The bodies of two Egyptian girls were discovered at the al-Hol detention camp that houses people linked to the Islamic State (ISIL) in northeastern Syria, according to local Kurdish security forces that run the facility. “The bodies of two Egyptian girls were found in the sewage” in the camp, a Kurdish security source told AFP news agency on Tuesday, November 15, requesting anonymity. Another camp official, who also asked to remain anonymous because of retaliation, said the decapitated girls were ages 11 and 13, the Associated Press news agency reported. Syamad Ali, an official with the Kurdish-backed Syrian Democratic Forces, confirmed the killings.
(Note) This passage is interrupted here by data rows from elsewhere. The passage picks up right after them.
(* ===== verification/Stdio.v ===== *)
(** * Stdio: formatted output ([src/lib/libc/stdio.c])

    [fmtv] hands its output piecewise to a callback [cb(aux, s, len)].  A callback
    is a function on a state ([aux] and what it points to) that can fault; the
    class [FmtSink] says what every callback of the program promises: it takes all
    the bytes, returns their number, and does not care where the pieces are cut.
    [fmtv] and its helpers are proved against that class, and the callbacks
    ([stream_fmt], [snbuf_cb]) are its instances.

    Variadic arguments are a list of typed values; taking one that is not there, or
    at another type, is a fault, as is reading behind the terminator of the format.
    A string argument is the object it points into, from the pointer on.
    [long64] is the [__LONG_WIDTH__] switch.  [ENABLE_MATH] and [ENABLE_NET_IPV4]
    are on, [ENABLE_FIXMATH] is off.  Character counts are not wrapped. *)

From Stdlib Require Import Strings.Ascii Strings.String.
From stdpp Require Import base list numbers.
From Stdlib Require Import ZArith Lia.
From S2P Require Import Prelude LibC.

Open Scope Z_scope.

(** The bytes of a C string literal, without its NUL. *)
Definition lit (s : String.string) : list Z :=
  (λ a, Z.of_N (Ascii.N_of_ascii a)) <$> String.list_ascii_of_string s.
Arguments lit s%_string.

Definition s16 (z : Z) : Z := let m := u16 z in if m <? 32768 then m else m - 65536.
Definition INT16_MIN : Z := -32768.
The overcrowded camp in northeastern Syria is home to more than 50,000 people, including relatives of suspected Islamic State fighters, as well as displaced Syrian and Iraqi refugees. The killings are the first since US-backed Syrian fighters completed a 24-day sweep of al-Hol in mid-September in which dozens of people were arrested and weapons seized in the operation. The operation took place after crimes inside the camp. After the rise of ISIL in 2014 and the declaration of a so-called Islamic caliphate in parts of Syria and Iraq, thousands of men and women came from all over the world to join the extremist group. Islamic State lost the last piece of land it once controlled in eastern Syria in March 2019, but its cells have since been blamed for deadly attacks in Syria and Iraq.

“Terrified”

The International Rescue Committee (IRC) said it was “appalled” by the killing of the girls. “This latest incident of child deaths in the camp highlights the urgent need for longer-term solutions for children in al-Hol,” said Tanya Evans, IRC country director for Syria. Earlier this month, Doctors Without Borders (Doctors Without Borders) compared the fate of the thousands of children living in al-Hol to being in “a giant open-air prison”. Children make up 64 percent of the camp’s residents, and half are under the age of 12, according to MSF. Kurdish authorities have repeatedly called on foreign countries to repatriate their citizens from Syria’s overcrowded camps. However, most have done so only sporadically, fearing security threats and a domestic political backlash.